Records for the task: Begin

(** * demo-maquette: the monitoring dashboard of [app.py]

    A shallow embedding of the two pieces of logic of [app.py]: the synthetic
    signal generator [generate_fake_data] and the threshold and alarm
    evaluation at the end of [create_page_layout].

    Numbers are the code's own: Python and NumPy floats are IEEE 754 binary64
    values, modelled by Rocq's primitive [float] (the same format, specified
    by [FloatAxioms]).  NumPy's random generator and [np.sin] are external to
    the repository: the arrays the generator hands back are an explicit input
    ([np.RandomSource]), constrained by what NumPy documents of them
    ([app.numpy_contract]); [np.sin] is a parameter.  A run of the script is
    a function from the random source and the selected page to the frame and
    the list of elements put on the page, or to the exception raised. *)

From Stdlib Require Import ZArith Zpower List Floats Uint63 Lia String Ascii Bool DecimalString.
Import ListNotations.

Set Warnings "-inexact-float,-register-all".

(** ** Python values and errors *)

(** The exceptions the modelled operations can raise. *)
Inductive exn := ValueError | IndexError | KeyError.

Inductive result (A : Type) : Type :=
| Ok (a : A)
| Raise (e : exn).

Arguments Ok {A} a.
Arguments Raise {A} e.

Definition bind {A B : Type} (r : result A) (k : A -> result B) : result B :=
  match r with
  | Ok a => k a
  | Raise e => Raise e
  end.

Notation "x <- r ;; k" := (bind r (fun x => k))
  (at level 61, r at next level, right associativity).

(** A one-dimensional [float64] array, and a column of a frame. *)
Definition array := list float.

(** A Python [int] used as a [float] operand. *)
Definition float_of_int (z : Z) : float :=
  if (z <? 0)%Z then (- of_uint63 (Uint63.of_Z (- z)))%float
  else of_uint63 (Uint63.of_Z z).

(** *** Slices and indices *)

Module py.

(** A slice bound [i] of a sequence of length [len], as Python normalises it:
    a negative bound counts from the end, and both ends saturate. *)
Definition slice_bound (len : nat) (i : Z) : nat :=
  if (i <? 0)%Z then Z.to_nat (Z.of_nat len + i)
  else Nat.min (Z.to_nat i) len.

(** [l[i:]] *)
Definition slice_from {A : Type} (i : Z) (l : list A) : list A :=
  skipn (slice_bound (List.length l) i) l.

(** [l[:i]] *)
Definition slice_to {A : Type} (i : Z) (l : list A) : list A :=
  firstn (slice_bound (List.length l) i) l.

Records for the task: End
Records for the task: Begin

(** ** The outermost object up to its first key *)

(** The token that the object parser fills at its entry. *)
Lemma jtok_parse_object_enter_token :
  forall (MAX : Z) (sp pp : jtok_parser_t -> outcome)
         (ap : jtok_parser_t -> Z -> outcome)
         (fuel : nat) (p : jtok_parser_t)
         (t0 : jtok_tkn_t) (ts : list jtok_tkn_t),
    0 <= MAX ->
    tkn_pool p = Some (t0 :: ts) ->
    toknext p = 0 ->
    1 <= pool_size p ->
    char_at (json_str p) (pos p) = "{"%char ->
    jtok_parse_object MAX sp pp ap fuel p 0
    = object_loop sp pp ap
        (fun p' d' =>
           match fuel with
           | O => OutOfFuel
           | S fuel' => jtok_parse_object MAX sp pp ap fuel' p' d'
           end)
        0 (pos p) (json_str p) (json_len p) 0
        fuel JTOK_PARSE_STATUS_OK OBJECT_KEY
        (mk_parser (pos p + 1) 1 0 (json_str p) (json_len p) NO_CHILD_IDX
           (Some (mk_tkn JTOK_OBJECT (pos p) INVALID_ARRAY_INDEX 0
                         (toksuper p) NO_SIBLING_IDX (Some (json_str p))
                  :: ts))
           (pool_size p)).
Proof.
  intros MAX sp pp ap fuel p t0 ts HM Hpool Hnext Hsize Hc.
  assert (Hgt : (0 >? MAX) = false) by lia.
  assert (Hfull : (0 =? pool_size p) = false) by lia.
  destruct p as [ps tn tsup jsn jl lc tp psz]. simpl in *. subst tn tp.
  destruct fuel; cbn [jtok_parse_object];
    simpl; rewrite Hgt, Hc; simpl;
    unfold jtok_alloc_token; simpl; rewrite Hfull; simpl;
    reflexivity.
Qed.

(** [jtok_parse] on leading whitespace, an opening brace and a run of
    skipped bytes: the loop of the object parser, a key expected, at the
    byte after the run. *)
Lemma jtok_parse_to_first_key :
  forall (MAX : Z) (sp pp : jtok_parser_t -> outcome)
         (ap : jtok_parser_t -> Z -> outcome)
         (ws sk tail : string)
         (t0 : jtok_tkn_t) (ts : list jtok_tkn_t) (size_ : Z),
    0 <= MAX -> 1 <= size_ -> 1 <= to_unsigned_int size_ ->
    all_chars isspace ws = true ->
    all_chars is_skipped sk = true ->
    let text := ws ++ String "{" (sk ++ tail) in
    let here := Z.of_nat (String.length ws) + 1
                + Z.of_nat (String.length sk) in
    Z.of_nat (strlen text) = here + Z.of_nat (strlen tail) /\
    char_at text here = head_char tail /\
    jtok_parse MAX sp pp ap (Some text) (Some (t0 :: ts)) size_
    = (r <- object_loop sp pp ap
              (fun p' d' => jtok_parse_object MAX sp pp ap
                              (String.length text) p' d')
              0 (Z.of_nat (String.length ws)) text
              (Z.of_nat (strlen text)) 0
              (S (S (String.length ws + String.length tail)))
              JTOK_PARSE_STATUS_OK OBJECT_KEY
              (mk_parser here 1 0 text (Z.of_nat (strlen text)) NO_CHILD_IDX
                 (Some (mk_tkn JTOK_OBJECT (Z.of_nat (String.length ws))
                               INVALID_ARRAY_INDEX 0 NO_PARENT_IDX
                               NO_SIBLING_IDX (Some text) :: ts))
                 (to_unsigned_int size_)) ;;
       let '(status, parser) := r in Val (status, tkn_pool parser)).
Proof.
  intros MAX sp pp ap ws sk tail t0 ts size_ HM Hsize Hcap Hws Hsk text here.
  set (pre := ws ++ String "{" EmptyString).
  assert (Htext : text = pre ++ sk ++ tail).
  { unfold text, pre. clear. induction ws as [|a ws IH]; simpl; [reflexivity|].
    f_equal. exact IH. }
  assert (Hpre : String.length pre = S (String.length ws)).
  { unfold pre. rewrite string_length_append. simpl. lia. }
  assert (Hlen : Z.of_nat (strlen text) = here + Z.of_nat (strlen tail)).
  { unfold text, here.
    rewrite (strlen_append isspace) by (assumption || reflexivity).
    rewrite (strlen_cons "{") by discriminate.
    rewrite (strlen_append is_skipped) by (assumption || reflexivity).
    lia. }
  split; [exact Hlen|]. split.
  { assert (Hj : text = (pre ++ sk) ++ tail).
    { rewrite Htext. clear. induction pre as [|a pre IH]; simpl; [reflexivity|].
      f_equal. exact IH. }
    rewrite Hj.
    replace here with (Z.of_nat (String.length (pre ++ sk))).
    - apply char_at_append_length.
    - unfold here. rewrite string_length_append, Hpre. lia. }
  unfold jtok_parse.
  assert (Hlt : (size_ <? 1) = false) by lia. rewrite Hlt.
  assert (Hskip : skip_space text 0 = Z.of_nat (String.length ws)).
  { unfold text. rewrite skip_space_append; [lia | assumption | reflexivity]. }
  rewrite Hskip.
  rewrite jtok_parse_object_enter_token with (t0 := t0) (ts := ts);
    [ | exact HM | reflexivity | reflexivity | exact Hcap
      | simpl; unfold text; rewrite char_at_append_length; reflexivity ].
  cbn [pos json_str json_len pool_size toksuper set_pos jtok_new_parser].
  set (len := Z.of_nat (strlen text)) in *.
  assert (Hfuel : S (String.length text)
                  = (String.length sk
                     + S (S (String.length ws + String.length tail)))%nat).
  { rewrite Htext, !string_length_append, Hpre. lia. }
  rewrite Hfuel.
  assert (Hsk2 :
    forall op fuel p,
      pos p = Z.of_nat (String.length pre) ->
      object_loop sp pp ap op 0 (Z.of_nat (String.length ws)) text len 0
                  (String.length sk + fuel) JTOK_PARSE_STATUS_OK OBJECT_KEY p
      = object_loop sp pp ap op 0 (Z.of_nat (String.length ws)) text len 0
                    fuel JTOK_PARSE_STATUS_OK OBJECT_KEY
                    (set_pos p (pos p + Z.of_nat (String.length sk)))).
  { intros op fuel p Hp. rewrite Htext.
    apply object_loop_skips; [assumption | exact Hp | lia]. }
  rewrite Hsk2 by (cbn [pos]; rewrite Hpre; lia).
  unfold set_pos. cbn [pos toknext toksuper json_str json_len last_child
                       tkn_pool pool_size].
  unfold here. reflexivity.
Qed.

Records for the task: End

**Exercise instructions**
Using the data above, reproduce exactly the lines from the line that contains "(fuel : nat) (p : jtok_parser_t)" through the line that contains "O => OutOfFuel", including both.

**Solution**
         (fuel : nat) (p : jtok_parser_t)
         (t0 : jtok_tkn_t) (ts : list jtok_tkn_t),
    0 <= MAX ->
    tkn_pool p = Some (t0 :: ts) ->
    toknext p = 0 ->
    1 <= pool_size p ->
    char_at (json_str p) (pos p) = "{"%char ->
    jtok_parse_object MAX sp pp ap fuel p 0
    = object_loop sp pp ap
        (fun p' d' =>
           match fuel with
           | O => OutOfFuel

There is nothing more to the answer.